Due to the privacy concerns involved with deploying generative models, as well as the high-costs associated with the product, MosaicML’s new offering has made sure to address these issues head on. Offering two separate tiers, its Starter tier focused on curating and hosting open-source models as API endpoints for a simple deployment, while its Enterprise tier allows users to build their models in its own secure environment thus ensuring full privacy and security.
Not only that, it also claims to provide services up to 15 times cheaper than other comparable options in the market. According to its cost assessment, the Starter edition of its inference service was found to be 4 times cheaper than OpenAI’s offering, while the Enterprise tier was deemed 15 times cheaper. As mentioned above, these tests were all taken using 40 GB NVIDIA A100s with standard 512-token input sequences or 512×512 images.

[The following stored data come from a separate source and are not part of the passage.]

(** Runs a program to its end by cases on what each collaborator answers. *)
Ltac run_cases :=
  repeat match goal with
  | |- context [match ?o with Ok _ => _ | Throw _ => _ end] =>
      lazymatch o with
      | context [match _ with _ => _ end] => fail
      | context [if _ then _ else _] => fail
      | _ => destruct o eqn:?
      end; cbn [isOk world withWorld fst snd]
  | |- context [if ?b then _ else _] =>
      lazymatch b with
      | context [match _ with _ => _ end] => fail
      | _ => destruct b eqn:?
      end; cbn [isOk world withWorld fst snd]
  end.

Lemma conclude_emits E userId snapshot message :
  emits notCreate (conclude E userId snapshot message).
Proof.
  unfold conclude, generalResponse, financialQuery, finalResponse,
    handleFinancialQueryWithLLM, parseAnalysis, model_generateContent.
  emits_auto.
Qed.

Lemma conclude_added E userId snapshot message s :
  transactionAdded s = true ->
  conclude E userId snapshot message s =
    (Ok (json200 (chatData (responseText s) true)), s).
Proof.
  intros H.
  unfold conclude, generalResponse, financialQuery, finalResponse, bind, get, ret.
  rewrite H; cbn; rewrite H; cbn; rewrite H. reflexivity.
Qed.

Lemma fetchSnapshot_emits E : emits quiet (fetchSnapshot E).
Proof. unfold fetchSnapshot. emits_auto. Qed.

Lemma quiet_split (evs : list Event) :
  forallb quiet evs = true ->
  forallb notCreate evs = true /\ forallb notQuestion evs = true.
Proof.
  induction evs as [|e evs IH]; simpl; [auto|].
  unfold quiet at 1. rewrite !andb_true_iff. tauto.
Qed.

Lemma answered_none (evs : list Event) :
  forallb notAnswered evs = true -> existsb answered evs = false.
Proof.
  induction evs as [|e evs IH]; simpl; [reflexivity|].
  unfold notAnswered at 1. destruct (answered e); simpl; [discriminate|exact IH].
Qed.

Lemma notQuestion_notAnswered (evs : list Event) :
  forallb notQuestion evs = true -> forallb notAnswered evs = true.
Proof.
  induction evs as [|[c b] evs IH]; simpl; [reflexivity|].
  rewrite !andb_true_iff. intros [H1 H2]. split; [|auto].
  unfold notQuestion, isQuestionHandling in H1. unfold notAnswered, answered.
  simpl in *. destruct c; try reflexivity; discriminate.
Qed.

(** The classifier makes one call and returns. *)
Lemma handleFinancialQueryWithLLM_run E message userLanguage s :
  exists analysis,
    handleFinancialQueryWithLLM E message userLanguage s =
      (Ok analysis,
       withWorld
         (record (generateContent (IntentPrompt message userLanguage))
            (isOk (on_generateContent E (world s)
                     (IntentPrompt message userLanguage)))) s).
Proof.
  unfold handleFinancialQueryWithLLM, parseAnalysis, model_generateContent,
    tryCatch, bind, await, lift, ret.
  destruct (on_generateContent E (world s) (IntentPrompt message userLanguage))
    as [response|e]; cbn [isOk]; [|eauto].
  destruct (JSON_parse E (jsonTextOf (trim response))) as [parsed|e]; [|eauto].
  destruct (property parsed "isFinancial") as [[[]|]|];
    try destruct (property parsed "intent") as [[[]|]|]; eauto.
Qed.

MosaicML also states that customers are already seeing the results coming through, citing one publicly traded customer in the financial compliance space they have that used their service to deploy their custom GPT model. This customer was able to experience over 10 times the savings when it came to inference costs compared to other providers, and their Total Cost of Ownership was less than $100,000 for their first model.
Naveen Rao, the CEO of MosaicML, is looking forward to the results that the inference service will have and what else the company has in store in the near future. With the growing demand across industries for large language models, he’s likely to see many successes and opportunities for MosaicML as it continues to provide easily-deployable solutions for whatever businesses may need.